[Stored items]
(* ===== verification/Tcp.v ===== *)
(** FakeTCP segments: [src/src/packet/tcp.rs].

    [build_tcp] writes the header field by field into the grown output buffer as
    the code does; [parse_tcp] keeps the code's slicing, so that the one slice
    whose bounds are not checked ([&seg[20..hlen]]) can panic in the model too. *)
From S2P Require Import Prelude Checksum Ip.

Definition TCP_MIN_HEADER : Z := 20.
Definition SYN_MSS : Z := 1460.
Definition WSCALE : Z := 5.

Record TcpSendParams := mkTcpSendParams {
  tp_src_port : Z; tp_dst_port : Z; tp_seq : Z; tp_ack_seq : Z;
  tp_syn : bool; tp_ack : bool; tp_psh : bool;
  tp_window : Z; tp_ts : Z; tp_ts_ack : Z }.

Record ParsedTcp := mkParsedTcp {
  t_src_port : Z; t_dst_port : Z; t_seq : Z; t_ack_seq : Z;
  t_syn : bool; t_ack : bool; t_psh : bool; t_rst : bool;
  t_has_ts : bool; t_ts : Z; t_ts_ack : Z;
  t_header_len : Z; t_csum_ok : bool }.

(** The flag byte. *)
Definition tcp_flags (p : TcpSendParams) : Z :=
  let flags := 0 in
  let flags := if tp_syn p then Z.lor flags 0x02 else flags in
  let flags := if tp_psh p then Z.lor flags 0x08 else flags in
  if tp_ack p then Z.lor flags 0x10 else flags.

◆ Work to be completed: Send back an exact copy of only the lines from the line with "From S2P Require Import Prelude Checksum Ip." up to and including the line with "tp_window : Z;" in the data above.

◆ Response to the task:
From S2P Require Import Prelude Checksum Ip.

Definition TCP_MIN_HEADER : Z := 20.
Definition SYN_MSS : Z := 1460.
Definition WSCALE : Z := 5.

Record TcpSendParams := mkTcpSendParams {
  tp_src_port : Z; tp_dst_port : Z; tp_seq : Z; tp_ack_seq : Z;
  tp_syn : bool; tp_ack : bool; tp_psh : bool;
  tp_window : Z; tp_ts : Z; tp_ts_ack : Z }.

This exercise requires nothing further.